◆ THE PROBLEM:
Copy all lines below that use the word "AttributeError".
=-=-=-=-=
(** One edit; [None] when no control is rendered for the index. *)
Definition edit_scenes (state : list jsstring * list (option jsstring)) (e : SceneEdit)
  : option (list jsstring * list (option jsstring)) :=
  match e with
  | ChangeScene index value =>
      if decide (index < length state.1) then
        newScenes ← mapM id (handleSceneChange state.1 index value);
        Some (newScenes, state.2)
      else None
  | AddScene => Some (handleAddScene state.1, state.2)
  | DeleteScene index =>
      if decide (index < length state.1) then
        Some (handleDeleteScene state.1 state.2 index)
      else None
  | Generated visuals => Some (state.1, visuals)
  end.

(** A sequence of edits, from the first to the last. *)
Fixpoint edit_all (state : list jsstring * list (option jsstring)) (edits : list SceneEdit)
  : option (list jsstring * list (option jsstring)) :=
  match edits with
  | [] => Some state
  | e :: rest =>
      match edit_scenes state e with
      | Some state' => edit_all state' rest
      | None => None
      end
  end.

(** The state a mounted panel starts from: one empty scene, no visuals. *)
Definition initial_scenes : list jsstring * list (option jsstring) := ([[]], []).



(** ** VideoTypeSelector and the outputs of the page *)

Record VideoTypeCard := {
  card_id : VideoType;
  card_name : jsstring;
  card_description : jsstring;
  card_enabled : bool;
}.

Definition types : list VideoTypeCard :=
  [ {| card_id := storyboard; card_name := lit "Cinematic Storyboard";
       card_description := lit "Create a narrative from scenes."; card_enabled := true |};
    {| card_id := logo; card_name := lit "Logo Animation";
       card_description := lit "Animate your brand identity."; card_enabled := true |};
    {| card_id := introOutro; card_name := lit "YouTube Intro/Outro";
       card_description := lit "Brand your channel videos."; card_enabled := true |};
    {| card_id := musicVideo; card_name := lit "Music Video";
       card_description := lit "Create visuals for your audio."; card_enabled := false |};
    {| card_id := cashCow; card_name := lit "Cash Cow Content";
       card_description := lit "Automated faceless videos."; card_enabled := false |} ].

#[global] Instance VideoType_eq_dec : EqDecision VideoType.
Proof. solve_decision. Defined.

(** The state of the page component. *)
Record Page := {
  page_masterPrompt : jsstring;
  page_visualStoryboard : list (option jsstring);
  page_videoType : VideoType;
  page_logoFile : option File;
}.

Definition initial_page : Page :=
  {| page_masterPrompt := []; page_visualStoryboard := [];
     page_videoType := storyboard; page_logoFile := None |}.

(** [setVideoType(type)] and the effect that depends on [videoType]: when
    the type changes the outputs are cleared. *)
Definition select_video_type (page : Page) (type : VideoType) : Page :=
  if decide (type = page_videoType page) then page
  else {| page_masterPrompt := []; page_visualStoryboard := [];
          page_videoType := type; page_logoFile := page_logoFile page |}.

(** A click on a card of the selector: [onSelect] is called for an enabled
    type only. *)
Definition click_card (page : Page) (type : VideoTypeCard) : Page :=
  if card_enabled type then select_video_type page (card_id type) else page.
(** A backend whose bulk recovery finished one job, the library now
    holding [rows]. *)
Definition recovering (rows : list Asset) : Backend :=
  {| api_getStatus := fun _ => Failure None;
     api_recoverPending := Success [ {| updated := true |} ];
     api_updateAsset := fun _ _ => Success ∅;
     hook_getLibraryAssets := Returned rows |}.


(** The estimator as the design words it: linear in the elapsed seconds
    [t] up to [totalDuration], never above [cap]. *)
Definition estimate_spec (cap totalDuration t : Q) : Q :=
  Qmin cap ((t / totalDuration) * cap)%Q.




(** Four jobs in the store, all in flight and addressable, and a provider
    that is down for the third one only. *)
Definition jobNumber (n : string) (s : Reconciler.JobState) : Reconciler.GenerationJob :=
  {| Reconciler.id := "job-" ++ n; Reconciler.externalJobId := Some ("ext-" ++ n);
     Reconciler.state := s; Reconciler.resultLocation := None;
     Reconciler.jobError := None |}.

Definition fourJobs : list Reconciler.GenerationJob :=
  [jobNumber "1" Reconciler.Pending; jobNumber "2" Reconciler.Processing;
   jobNumber "3" Reconciler.Pending; jobNumber "4" Reconciler.Pending].

Definition downForThird (ext : string) : Reconciler.FetchResult :=
  if String.eqb ext "ext-3" then Reconciler.TransientProviderError
  else Reconciler.Fetched
         {| Reconciler.providerState := Reconciler.ProviderCompleted;
            Reconciler.resultUrl := Some ("https://x/" ++ ext ++ ".mp4");
            Reconciler.providerMessage := None |}.


(** Unfolding of the effect primitives, to run a handler symbolically. *)
Ltac unfold_async :=
  unfold updateAsset, loadAssets, await, toast, console_log, console_error,
    emit, setAssets, setFilteredAssets, setSelectedAssetForUpload,
    setShowUploadModal, get_assets, bind, try_catch, throw, ret.

(* --------------------------------------------------------------------- *)
(* 9. The other handlers of the component                                 *)
(* --------------------------------------------------------------------- *)

(** The rest of the useAssetLibrary hook, and [window.confirm].  Their
    code is elsewhere; here they answer as they please. *)
Record LibraryHooks : Type := {
  hook_toggleFavorite : string -> bool -> Completion unit;
  hook_deleteFromLibrary : string -> Completion unit;
  window_confirm : string -> bool
}.

(** [await p] for a promise of nothing. *)
Definition awaitHook (r : Completion unit) : Async unit :=
  match r with
  | Returned _ => ret tt
  | Thrown e => throw e
  end.

(** Lines 113-119.  Nothing catches what loadAssets throws here. *)
Definition handleManualRefresh (backend : Backend) : Async unit :=
  toast {| title := "Refreshing Assets";
           description := "Loading latest asset updates...";
           variant := None |} ;;
  loadAssets backend.

(** Lines 153-159.  The list rewritten is the [assets] of the render the
    handler was created in. *)
Definition handleToggleFavorite (hooks : LibraryHooks) (id : string)
    (currentFavorited : bool) : Async unit :=
  let* assets := get_assets in
  awaitHook (hook_toggleFavorite hooks id (negb currentFavorited)) ;;
  setAssets (fun _ =>
               List.map (fun asset =>
                           if field_is asset "id" id
                           then <["favorited" := JBool (negb currentFavorited)]> asset
                           else asset) assets).

(** Lines 161-166. *)
Definition handleDelete (hooks : LibraryHooks) (id : string) : Async unit :=
  let* assets := get_assets in
  if window_confirm hooks "Are you sure you want to remove this asset from your library?"
  then
    awaitHook (hook_deleteFromLibrary hooks id) ;;
    setAssets (fun _ => List.filter (fun asset => negb (field_is asset "id" id)) assets)
  else ret tt.
(** * CAMS solar-data pipeline: [set_up.py] and [process_cams_data.py]

    A shallow embedding of the two scripts of the repository, and the
    properties of the chunker, the fetch loop, the row-count validator and
    the orchestrator that its specification states.

    Layout: the Python runtime the scripts rely on (exceptions, name
    resolution, [datetime]) comes first, then the scripts themselves, then
    the lemmas. *)

From Stdlib Require Import ZArith Lia Ascii String.
From stdpp Require Import base strings list gmap pretty.

(** ** Exceptions

    Only subclasses of [Exception] are modelled, so every value of [exn] is
    caught by an [except Exception] clause. *)
Inductive exn : Type :=
| KeyError (key : string)
| ValueError (message : string)
| TimeDataError (data_string : string)
| OverflowError (message : string)
| NameError (name : string)
| UnboundLocalError (name : string)
| AttributeError (message : string)
| TypeError (message : string)
| LibraryError (message : string).

(** [TimeDataError] is the [ValueError] that [datetime.strptime] raises on
    text that is not a date of the requested format; [LibraryError] stands
    for whatever a collaborator outside the repository (pandas, pvlib, os,
    json) raises. *)

Global Instance exn_eq_dec : EqDecision exn.
Proof. solve_decision. Defined.

(** ** Effects

    A run produces the events it caused, in order, and then either a value
    or the exception that ended it. *)
Definition M (E A : Type) : Type := list E * (exn + A).

Global Instance M_ret {E} : MRet (M E) := λ A a, ([], inr a).

Global Instance M_bind {E} : MBind (M E) := λ A B k m,
  match m with
  | (t, inl e) => (t, inl e)
  | (t, inr a) => let '(t', r) := k a in (t ++ t', r)
  end.

Definition raise {E A} (e : exn) : M E A := ([], inl e).

Definition emit {E} (ev : E) : M E unit := ([ev], inr tt).

(** The outcome of a call into a collaborator, as a step of a run. *)
Definition lift {E A} (r : exn + A) : M E A := ([], r).

(** [try: body / except Exception as e: handler e]. *)
Definition try_except {E A} (body : M E A) (handler : exn → M E A) : M E A :=
  match body with
  | (t, inl e) => let '(t', r) := handler e in (t ++ t', r)
  | (t, inr a) => (t, inr a)
  end.

(** The run [m], after the events [t]. *)
Definition after {E A} (t : list E) (m : M E A) : M E A := (t ++ m.1, m.2).

Definition events {E A} (m : M E A) : list E := m.1.

Definition outcome {E A} (m : M E A) : exn + A := m.2.

(** ** Name resolution

    A name that a function body never assigns is looked up in the module's
    globals and then among the builtins; when neither binds it the lookup
    raises [NameError]. *)
Module names.

Definition builtins : list string :=
  [ "abs"; "aiter"; "all"; "anext"; "any"; "ascii"; "bin"; "bool";
    "breakpoint"; "bytearray"; "bytes"; "callable"; "chr"; "classmethod";
    "compile"; "complex"; "delattr"; "dict"; "dir"; "divmod"; "enumerate";
    "eval"; "exec"; "filter"; "float"; "format"; "frozenset"; "getattr";
    "globals"; "hasattr"; "hash"; "help"; "hex"; "id"; "input"; "int";
    "isinstance"; "issubclass"; "iter"; "len"; "list"; "locals"; "map";
    "max"; "memoryview"; "min"; "next"; "object"; "oct"; "open"; "ord";
    "pow"; "print"; "property"; "range"; "repr"; "reversed"; "round";
    "set"; "setattr"; "slice"; "sorted"; "staticmethod"; "str"; "sum";
    "super"; "tuple"; "type"; "vars"; "zip"; "__import__";
    "Ellipsis"; "NotImplemented"; "__debug__"; "copyright"; "credits";
    "license"; "exit"; "quit";
    "BaseException"; "Exception"; "ArithmeticError"; "AssertionError";
    "AttributeError"; "BufferError"; "EOFError"; "FloatingPointError";
    "GeneratorExit"; "ImportError"; "ModuleNotFoundError"; "IndexError";
    "KeyError"; "KeyboardInterrupt"; "LookupError"; "MemoryError";
    "NameError"; "NotImplementedError"; "OSError"; "IOError";
    "EnvironmentError"; "OverflowError"; "RecursionError";
    "ReferenceError"; "RuntimeError"; "StopIteration";
    "StopAsyncIteration"; "SyntaxError"; "IndentationError"; "TabError";
    "SystemError"; "SystemExit"; "TypeError"; "UnboundLocalError";
    "UnicodeError"; "UnicodeEncodeError"; "UnicodeDecodeError";
    "UnicodeTranslateError"; "ValueError"; "ZeroDivisionError";
    "BlockingIOError"; "ChildProcessError"; "ConnectionError";
    "BrokenPipeError"; "ConnectionAbortedError";
    "ConnectionRefusedError"; "ConnectionResetError"; "FileExistsError";
    "FileNotFoundError"; "InterruptedError"; "IsADirectoryError";
    "NotADirectoryError"; "PermissionError"; "ProcessLookupError";
    "TimeoutError"; "Warning"; "UserWarning"; "DeprecationWarning";
    "PendingDeprecationWarning"; "SyntaxWarning"; "RuntimeWarning";
    "FutureWarning"; "ImportWarning"; "UnicodeWarning"; "BytesWarning";
    "ResourceWarning"; "EncodingWarning" ].

(** What a module always has, whatever it imports. *)
Definition module_attributes : list string :=
  [ "__name__"; "__doc__"; "__package__"; "__loader__"; "__spec__";
    "__file__"; "__builtins__" ].

Inductive binding : Type := Local | Global | Builtin | Unbound.

(** [locals]: the parameters of the function and the names its body
    assigns; [globals]: the names the module imports or defines. *)
Definition resolve (locals globals : list string) (name : string) : binding :=
  if bool_decide (name ∈ locals) then Local
  else if bool_decide (name ∈ globals ++ module_attributes) then Global
  else if bool_decide (name ∈ builtins) then Builtin
  else Unbound.

End names.

(** ** [datetime]

    The part of Python's [datetime] module the scripts use, after its
    pure-Python implementation ([_ymd2ord], [_ord2ymd], [__add__],
    [__sub__]). The values the scripts build are midnights of the proleptic
    Gregorian calendar, so a [datetime] is a calendar date and a
    [timedelta] a whole number of days. *)
Module datetime.

Local Open Scope Z_scope.

Record datetime : Type := mk_datetime { year : Z; month : Z; day : Z }.
(** X6: a bit encoded in a basis other than X and measured in the X
    basis gives 0 or 1 with probability 1/2 each. *)
Theorem z_encoding_measured_in_x (bit : Z) (alice_basis : string) :
  alice_basis <> "X" ->
  exists qc mc,
    encode_qubits [bit] [alice_basis] = [qc] /\
    measure_qubits [qc] ["X"] = [mc] /\
    measurement_prob mc 0 = / 2 /\
    measurement_prob mc 1 = / 2.
Proof.
  intros NX. apply String.eqb_neq in NX.
  eexists. eexists. split; [reflexivity|]. split; [reflexivity|].
  unfold measured_circuit, encode_qubit, measure_low. cbn [num_qubits data measured].
  rewrite NX. cbn [String.eqb Ascii.eqb Bool.eqb]. simpl app.
  destruct (bit =? 1)%Z.
  - destruct (measurement_prob_single [X 0; H 0] eq_refl) as [E0 E1].
    simpl app in *. rewrite E0, E1. eval_qubit. split; reflexivity.
  - destruct (measurement_prob_single [H 0] eq_refl) as [E0 E1].
    simpl app in *. rewrite E0, E1. eval_qubit. split; reflexivity.
Qed.

Lemma z_encoding_measured_in_x_witness :
  exists qc mc,
    encode_qubits [1%Z] ["Z"] = [qc] /\
    measure_qubits [qc] ["X"] = [mc] /\
    measurement_prob mc 0 = / 2 /\
    measurement_prob mc 1 = / 2.
Proof.
  apply (z_encoding_measured_in_x 1 "Z"). discriminate.
Defined.


(** X7: [sift_key] never looks at the bits: replacing both bit
    sequences by any others of the same lengths leaves its result
    unchanged. *)
Theorem sift_key_ignores_bits :
  forall (alice_bases bob_bases : list string)
         (alice_bits bob_bits alice_bits' bob_bits' : list Z),
    List.length alice_bits' = List.length alice_bits ->
    List.length bob_bits' = List.length bob_bits ->
    sift_key alice_bits' bob_bits' alice_bases bob_bases
    = sift_key alice_bits bob_bits alice_bases bob_bases.
Proof.
  unfold sift_key, zip4.
  induction alice_bases as [|a la IH];
    intros [|b lb] [|c lc] [|d ld] [|c' lc'] [|d' ld'] E1 E2;
    simpl in *; try discriminate; try reflexivity.
  f_equal. apply IH; congruence.
Qed.

Lemma sift_key_ignores_bits_witness :
  sift_key [1; 1]%Z [0; 0]%Z ["X"; "Z"] ["X"; "X"]
  = sift_key [0; 1]%Z [1; 0]%Z ["X"; "Z"] ["X"; "X"].
Proof.
  apply (sift_key_ignores_bits ["X"; "Z"] ["X"; "X"]); reflexivity.
Defined.

Lemma sift_key_nth_any : forall alice_bases bob_bases alice_bits bob_bits i a b,
  (i < List.length alice_bits)%nat ->
  (i < List.length bob_bits)%nat ->
  nth_error alice_bases i = Some a ->
  nth_error bob_bases i = Some b ->
  nth_error (sift_key alice_bits bob_bits alice_bases bob_bases) i
  = Some (if String.eqb a b then 0%Z else 1%Z).
Proof.
  unfold sift_key, zip4.
  induction alice_bases as [|a0 la IH];
    intros [|b0 lb] [|c0 lc] [|d0 ld] i a b L1 L2 Ha Hb;
    simpl in *; try lia; try (destruct i; discriminate).
  destruct i as [|i]; simpl in *.
  - inversion Ha; inversion Hb; subst. reflexivity.
  - apply (IH lb lc ld i a b); auto; lia.
Qed.

(** X8: on sequences of unequal lengths [sift_key] raises nothing: it
    stops with the shortest of the four, and up to there still flags with 0
    the positions where the bases agree and with 1 the others. *)
Theorem sift_key_stops_with_shortest
        (alice_bits bob_bits : list Z) (alice_bases bob_bases : list string) :
  let out := sift_key alice_bits bob_bits alice_bases bob_bases in
  List.length out
  = Nat.min (Nat.min (List.length alice_bases) (List.length bob_bases))
            (Nat.min (List.length alice_bits) (List.length bob_bits)) /\
  forall i a b,
    (i < List.length out)%nat ->
    nth_error alice_bases i = Some a ->
    nth_error bob_bases i = Some b ->
    nth_error out i = Some (if String.eqb a b then 0%Z else 1%Z).
Proof.
  intros out.
  assert (List.length out
          = Nat.min (Nat.min (List.length alice_bases) (List.length bob_bases))
                    (Nat.min (List.length alice_bits) (List.length bob_bits))) as L.
  { subst out. unfold sift_key, zip4.
    rewrite length_map, !length_combine. lia. }
  split; [exact L|].
  intros i a b Hi Ha Hb. rewrite L in Hi.
  apply sift_key_nth_any; auto; lia.
Qed.

Lemma sift_key_stops_with_shortest_witness :
  List.length (sift_key [0; 1; 1]%Z [1]%Z ["X"; "Z"; "Z"] ["X"; "X"]) = 1%nat.
Proof.
  apply (proj1 (sift_key_stops_with_shortest
                  [0; 1; 1]%Z [1]%Z ["X"; "Z"; "Z"] ["X"; "X"])).
Defined.

End BB84Props.

(* ================================================================== *)
(** ** Bernstein-Vazirani notebook: more on the oracle *)
(* ================================================================== *)

Module OracleProps.
Import Amp Bits Circuit Sem Py BernsteinVazirani.

Local Open Scope string_scope.

(** The value the oracle circuit of [s] writes on a cleared ancilla for
    the input [x]. *)
Definition oracle_value (s : string) (x : N) : bool :=
  bit (crun (oracle_gates s) x) (String.length s).

(** A list of gates that commute with each other and undo themselves,
    run twice, is the identity. *)
Lemma run_twice_identity gs :
  (forall g h, In g gs -> In h gs -> QFT.commutes g h) ->
  Forall (fun g => QFT.cancels g g) gs ->
  forall st, run (gs ++ gs)%list st == st.
Proof.
  induction gs as [|g rest IH]; intros Cm Cn st.
  - apply state_eq_refl.
  - inversion Cn as [|? ? Cg Cr]; subst.
    change (((g :: rest) ++ g :: rest)%list)
      with (([g] ++ rest ++ [g] ++ rest)%list).
    rewrite !run_app. cbn [run].
    assert (Forall (QFT.commutes g) rest) as Fg.
    { apply Forall_forall. intros h Hh. apply Cm; [left; reflexivity|right; exact Hh]. }
    eapply state_eq_trans.
    { apply run_ext. apply (QFT.commutes_run g rest Fg). }
    eapply state_eq_trans.
    { apply run_ext, run_ext. apply Cg. }
    rewrite <- run_app. apply IH; [|exact Cr].
    intros g' h' Hg' Hh'. apply Cm; right; assumption.
Qed.

Lemma cancels_CX c t : c <> t -> QFT.cancels (CX c t) (CX c t).
Proof.
  intros NE st x. simpl.
  replace (if bit (if bit x c then flip t x else x) c
           then flip t (if bit x c then flip t x else x)
           else if bit x c then flip t x else x) with x; [reflexivity|].
  destruct (bit x c) eqn:B.
  - rewrite Product.bit_flip_other by exact NE. rewrite B, flip_flip. reflexivity.
  - rewrite B. reflexivity.
Qed.

Lemma commutes_CX_same_target c d t :
  c <> t -> d <> t -> QFT.commutes (CX c t) (CX d t).
Proof.
  intros Hc Hd st x. simpl. f_equal.
  destruct (bit x c) eqn:Bc, (bit x d) eqn:Bd;
    rewrite ?Product.bit_flip_other by auto;
    rewrite ?Bc, ?Bd; reflexivity.
Qed.

(** X9: the oracle circuit of any secret string, applied twice, leaves
    every state of the register as it was. *)
Theorem oracle_twice_identity (s : string) (st : state) :
  exists oracle,
    create_oracle s = Ok oracle /\
    run (data oracle ++ data oracle)%list st == st.
Proof.
  eexists. split; [apply create_oracle_ok|]. cbn [data].
  pose proof (oracle_gates_shape s) as Sh. rewrite Forall_forall in Sh.
  apply run_twice_identity.
  - intros g h Hg Hh.
    destruct (Sh g Hg) as (c & -> & Lc). destruct (Sh h Hh) as (d & -> & Ld).
    apply commutes_CX_same_target; lia.
  - apply Forall_forall. intros g Hg.
    destruct (Sh g Hg) as (c & -> & Lc). apply cancels_CX. lia.
Qed.

Lemma bit_lxor x y i : bit (N.lxor x y) i = xorb (bit x i) (bit y i).
Proof. unfold bit. apply N.lxor_spec. Qed.

Lemma dot_list_lxor l x y :
  dot_list l (N.lxor x y) = xorb (dot_list l x) (dot_list l y).
Proof.
  unfold dot_list, xor_list.
  induction l as [|[i c] rest IH]; cbn [map fold_right]; [reflexivity|].
  rewrite IH, bit_lxor.
  generalize (fold_right xorb false (map (fun '(j, d) => bit x j && is_one d) rest)).
  generalize (fold_right xorb false (map (fun '(j, d) => bit y j && is_one d) rest)).
  intros A B.
  destruct (bit x i), (bit y i), (is_one c), A, B; reflexivity.
Qed.

Lemma oracle_value_dot s x :
  in_range (String.length s) x = true ->
  oracle_value s x = dot_list (enumerate (rev (chars s))) x.
Proof.
  intros Hr. unfold oracle_value. rewrite crun_oracle, Nat.eqb_refl.
  rewrite (proj1 (in_range_bits _ _) Hr) by lia.
  rewrite dot_list_secret. reflexivity.
Qed.
(** X10.  On a chain with no entry in [lz_endpoints], [deploy] never calls
    the factory, sends no peer registration and leaves every file as it was;
    when the steps before the lookup go through, what it raises is the
    [KeyError] of the chain ID. *)
Theorem X10_chain_without_endpoint (E : environment) (st : state) :
  table_get (rpc_chain_id E) lz_endpoints = None ->
  fs (snd (deploy E st)) = fs st
  /\ factory_calls (trace (snd (deploy E st))) = factory_calls (trace st)
  /\ set_peer_calls (trace (snd (deploy E st))) = set_peer_calls (trace st)
  /\ (exists e, fst (deploy E st) = Raised e)
  /\ (rpc_reachable E = true ->
      fromhex (str_drop 2 (eoa E) ++ "00")%string <> None ->
      createX_json (fs st) <> None ->
      fst (deploy E st) = Raised (KeyError (KInt (rpc_chain_id E)))).
Proof.
  intro Hend. rewrite deploy_unfold, connect_and_deploy_run. cbv zeta.
  rewrite Hend.
  destruct (rpc_reachable E);
    [destruct (fromhex _); [destruct (createX_json (fs st))|]|];
    cbn [fst snd fs trace];
    rewrite ?factory_calls_app, ?set_peer_calls_app; cbn;
    rewrite ?app_nil_r;
    (split; [reflexivity|]); (split; [reflexivity|]);
    (split; [reflexivity|]); (split; [eexists; reflexivity|]);
    intros; congruence.
Qed.

Lemma X10_chain_without_endpoint_witness :
  table_get (rpc_chain_id (sample_env 1)) lz_endpoints = None
  /\ fst (deploy (sample_env 1) (start sample_files))
     = Raised (KeyError (KInt 1))
  /\ fs (snd (deploy (sample_env 1) (start sample_files))) = sample_files.
Proof.
  assert (Hend : table_get (rpc_chain_id (sample_env 1)) lz_endpoints = None)
    by reflexivity.
  pose proof (X10_chain_without_endpoint (sample_env 1) (start sample_files)
                Hend) as H.
  split; [exact Hend|]. split.
  - apply (proj2 (proj2 (proj2 (proj2 H)))); [reflexivity | |];
      vm_compute; discriminate.
  - exact (proj1 H).
Defined.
=-=-=-=-=
◆ ANSWER SECTION:
| AttributeError (message : string)
    "AttributeError"; "BufferError"; "EOFError"; "FloatingPointError";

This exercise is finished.